Missy Tippens here. In the midst of learning once again. (Actually, I’m always learning more and more about writing!)

Have you ever gotten feedback from a contest or an editor/agent that said your writing is episodic? Well, that’s what I’m working on, too. So I thought I’d share some of what I’ve figured out.

If a story is episodic, then it’s just a string of scenes (which may be really nice scenes, really great scenes!), but they don’t feel unified. There’s no drive in the story. There’s no sense of the story moving toward something, no sense that the character is striving for something. Also, there’s no “glue” that holds the hero and heroine together—or forces them together, I should say. Instead, there may just be chance meetings.

So if you find you’re doing this, what can you do to fix it? Well, I’m still learning! LOL But at the end of my post, I’ll share a link to an article my editor gave me that’s really helpful.

Another thought I had late the other night (why do these things hit me right as I’m falling asleep?) is that a workshop I attended at the ACFW conference could be really helpful. Agent Natasha Kern gave an excellent workshop on the Power of Premise. I can’t possibly summarize an hour-long workshop here, but basically, Natasha said that premise is that essential thing of what your novel is about. It’s the “aha” moment your main character has—the truth that makes him see what he must do to change his situation so that he can take action and succeed. One of the things Natasha said that really stuck with me is that once you have your premise, EVERYTHING in the book is about that. It’s in every single scene. Unity!

So find your premise (which, by the way, is different from theme) and weave it into your story. See if that helps with the episodic problem. And take a look at this fantastic article that touches on things such as the story question, a proactive character with a goal and other great stuff…

So, have you ever been told your story was episodic? Care to share how you fixed it?



  1. Thanks for the post, Missy. Very interesting. The part about the premise fits in well with tying the whole story together.

  2. Okay Missy, it's too early for this kind of insight. Premise/theme? Are you just trying to confuse me?

  3. LOL, Mindy! I've always thought of the premise as the "what if?". But I guess the "what if?" is just the "what if?" :) It's just a starting point.

    The way Natahsa described theme is that it's more like a recurring motif. Theme is less driven by the "aha" moment and the outcome. (These are just my notes, so don't quote me on this! Instead, try to get a recording of her workshop.)


  4. One more comment that I just saw in my notes:

    Premise = The truth (to the author) that she puts in the story.

    The premise is what God has given us to reveal in our stories.

    (Again, from my notes, which may not be exact!)

  5. Thanks for the post. I was just thinking the other day, as was the friend who read a rough draft of my second book in my's episodic. I never knew the phrase, but that's exactly it! What timing of this article.

    I've been editing the MS for a couple weeks now trying to figure out what was missing, something felt off. THIS WAS IT!

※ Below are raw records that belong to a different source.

(* ===== verification/CgroupUtils.v ===== *)
(** * Cgroup hierarchies of a process

    Models the parts of [libcontainer/cgroups/utils.go] and [v1_utils.go] that find out
    in which cgroup a process is and where the hierarchies are mounted, and the
    conversions of cgroup v1 limits to v2 and of huge page sizes. The mount table comes
    from the [mountinfo] package and files from the kernel, as calls. *)

From S2P Require Import Prelude GoStd GoPath GoMonad Container.

Definition CgroupNamePrefix : string := "name=".
Definition unifiedMountpoint : string := "/sys/fs/cgroup".

Definition NotFoundError (sub : string) : error :=
  ErrNew ("mountpoint for " +:+ sub +:+ " not found").
Definition errUnified : error := ErrNew "not implemented for cgroup v2 unified hierarchy".

(** ** /proc/<pid>/cgroup *)

(** One line: the subsystems of the second field get the path of the third, which may
    hold more colons. *)
Definition parse_entry (cgroups : gmap string string) (text : string)
  : result (gmap string string) :=
  let bad := ErrNew ("invalid cgroup entry: must contain at least two colons: " +:+ text) in
  match cut ":" text with
  | None => Err bad
  | Some (_, rest) =>
      match cut ":" rest with
      | None => Err bad
      | Some (subsystems, path) =>
          Ok (foldl (λ m subs, <[subs := path]> m) cgroups (Split "," subsystems))
      end
  end.

Definition parseCgroupFromReader (r : reader) : result (gmap string string) :=
  let '(lines, err) := scan_lines r in
  let! cgroups := foldM parse_entry ∅ lines in
  match err with Some e => Err e | None => Ok cgroups end.

(** ** Mounts of the hierarchies *)

(** [cgroups.Mount]. *)
Record CgroupMount := mk_CgroupMount {
  cm_Mountpoint : string; cm_Root : string; cm_Subsystems : list string
}.
(* ===== verification/ContainerState.v ===== *)
(** * The state machine of a libcontainer container

    Models [libcontainer/state_linux.go] and the methods of [container_linux.go] that go
    through it: the six container states and their transitions, the refresh of the state
    from what the kernel shows, pause, resume, signal, destroy, set and the exec fifo,
    and the OCI state and state file built from it. Every method runs under [c.m], so it
    is one atomic step of the object; the world answers through [Handler ccall]. *)

From S2P Require Import Prelude GoStd GoMonad Container.

Section Methods.
Context `{Handler ccall W}.

Abbreviation CIO A := (M (linuxContainer * W) A).

(** A log line: the error is dropped. *)
Definition warn {A} (m : CIO A) : CIO () := ignore m.

(** ** Observing the kernel *)

(** [parentProcess.startTime]; an init process asks the kernel. *)
Definition pp_startTime (p : parentProcess) : CIO Z :=
  match p with
  | initProcess pid _ => do st ← ask (SystemStat pid); ret (st_StartTime st)
  | restoredProcess _ t _ | nonChildProcess _ t _ => ret t
  end.

Definition isPaused : CIO bool :=
  do state ← ask GetFreezerState;
  ret (bool_decide (state = Frozen)).

Definition stateFilename : string := "state.json".

Definition runType : CIO Status :=
  do c ← this;
  match c_initProcess c with
  | None => ret Stopped
  | Some p =>
      do stat ← try (ask (SystemStat (pp_pid p)));
      match stat with
      | inl _ => ret Stopped
      | inr stat =>
          if negb (st_StartTime stat =? c_initProcessStartTime c)
             || bool_decide (st_State stat = Zombie) || bool_decide (st_State stat = Dead)
          then ret Stopped
          else
            do fifo ← try (ask (OsStat (path_Join (c_root c) execFifoFilename)));
            match fifo with inr _ => ret Created | inl _ => ret Running end
      end
  end.

(** ** States and transitions *)

Definition status (s : containerState) : Status :=
  match s with
  | stoppedState => Stopped
  | runningState => Running
  | createdState => Created
  | pausedState => Paused
  | restoredState _ => Running
  | loadedState s => s
  end.

Definition newStateTransitionError (from to : containerState) : error :=
  ErrNew ("invalid state transition from " +:+ Status_String (status from) +:+ " to "
          +:+ Status_String (status to)).

Definition stopped_transition (s : containerState) : CIO () :=
  match s with
  | runningState | restoredState _ => change (set_state s)
  | stoppedState => ret tt
  | _ => throw (newStateTransitionError stoppedState s)
  end.

Definition running_transition (s : containerState) : CIO () :=
  match s with
  | stoppedState =>
      do t ← runType;
      if decide (t = Running)
      then throw (newGenericError "container still running" ContainerNotStopped)
      else change (set_state s)
  | pausedState => change (set_state s)
  | runningState => ret tt
  | _ => throw (newStateTransitionError runningState s)
  end.

Definition created_transition (s : containerState) : CIO () :=
  match s with
  | runningState | pausedState | stoppedState => change (set_state s)
  | createdState => ret tt
  | _ => throw (newStateTransitionError createdState s)
  end.

Definition paused_transition (s : containerState) : CIO () :=
  match s with
  | runningState | stoppedState => change (set_state s)
  | pausedState => ret tt
  | _ => throw (newStateTransitionError pausedState s)
  end.

(** A restored container accepts these two, but stays restored. *)
Definition restored_transition (r s : containerState) : CIO () :=
  match s with
  | stoppedState | runningState => ret tt
  | _ => throw (newStateTransitionError r s)
  end.

Definition loaded_transition (s : containerState) : CIO () := change (set_state s).

(** [c.state.transition(s)]: the dynamic type of [c.state] decides. *)
Definition transition (s : containerState) : CIO () :=
  do c ← this;
  match c_state c with
  | stoppedState => stopped_transition s
  | runningState => running_transition s
  | createdState => created_transition s
  | pausedState => paused_transition s
  | restoredState d => restored_transition (restoredState d) s
  | loadedState _ => loaded_transition s
  end.

Definition refreshState : CIO () :=
  do paused ← isPaused;
  if (paused : bool) then transition pausedState
  else
    do t ← runType;
    match t with
    | Created => transition createdState
    | Running => transition runningState
    | _ => transition stoppedState
    end.

Definition currentStatus : CIO Status :=
  refreshState ;;;
  do c ← this;
  ret (status (c_state c)).

(** ** The OCI state and the state file *)

Definition specs_Version : string := "1.0.2-dev".

Definition currentOCIState : CIO OCIState :=
  do c ← this;
  let '(bundle, annotations) := Annotations (cf_Labels (c_config c)) in
  do st ← currentStatus;
  do c ← this;
  let pid := match c_initProcess c with
             | Some p => if decide (st = Stopped) then 0 else pp_pid p
             | None => 0
             end in
  ret {| os_Version := specs_Version; os_ID := c_id c; os_Status := Status_String st;
         os_Pid := pid; os_Bundle := bundle; os_Annotations := annotations |}.

(** [configs.IsNamespaceSupported], which caches the answer of its first question. *)
Definition IsNamespaceSupported (ns : NamespaceType) : CIO bool :=
  if decide (NsName ns = "") then ret false
  else
    do r ← try (ask (OsStat ("/proc/self/ns/" +:+ NsName ns)));
    ret match r with inr _ => true | inl _ => false end.

(** The paths of the namespaces the configuration does not name. *)
Fixpoint add_supported (pid : Z) (types : list NamespaceType) (paths : gmap string string)
  : CIO (gmap string string) :=
  match types with
  | [] => ret paths
  | t :: types' =>
      do ok ← IsNamespaceSupported t;
      if (ok : bool) && bool_decide (paths !! t = None)
      then add_supported pid types' (<[t := GetPath {| ns_Type := t; ns_Path := "" |} pid]> paths)
      else add_supported pid types' paths
  end.

Definition currentState : CIO State :=
  do c ← this;
  do started ← match c_initProcess c with
               | None => ret (-1, 0, [])
               | Some p =>
                   do t ← try (pp_startTime p);
                   ret (pp_pid p, match t with inr t => t | inl _ => 0 end,
                        pp_externalDescriptors p)
               end;
  let '(pid, startTime, fds) := started in
  do rdt ← try (ask (GetIntelRdtPath (c_id c)));
  do paths ← ask CgroupGetPaths;
  let nss := cf_Namespaces (c_config c) in
  do nspaths ← (if 0 <? pid then
                  add_supported pid NamespaceTypes
                    (foldl (λ m ns, <[ns_Type ns := GetPath ns pid]> m) ∅ nss)
                else ret ∅);
  ret {| s_ID := c_id c; s_Config := c_config c; s_InitProcessPid := pid;
         s_InitProcessStartTime := startTime; s_Created := c_created c;
         s_Rootless := cf_RootlessEUID (c_config c) && cf_RootlessCgroups (c_config c);
         s_CgroupPaths := paths;
         s_IntelRdtPath := match rdt with inr p => p | inl _ => "" end;
         s_NamespacePaths := nspaths; s_ExternalDescriptors := fds |}.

    Now I can go back to editing with a new perspective. Deleting those scenes that don't move it forward and then better linking those left in!

  6. Lynn, I'm so glad it was a help! It's something I've heard about my work off and on through the years, so obviously something I'll have to be on the watch for with every book.

    Good luck on your revisions! Thanks for stopping by.


  7. Lynn,

    What great timing! Thanks for visiting. Don't you love it when you see God working?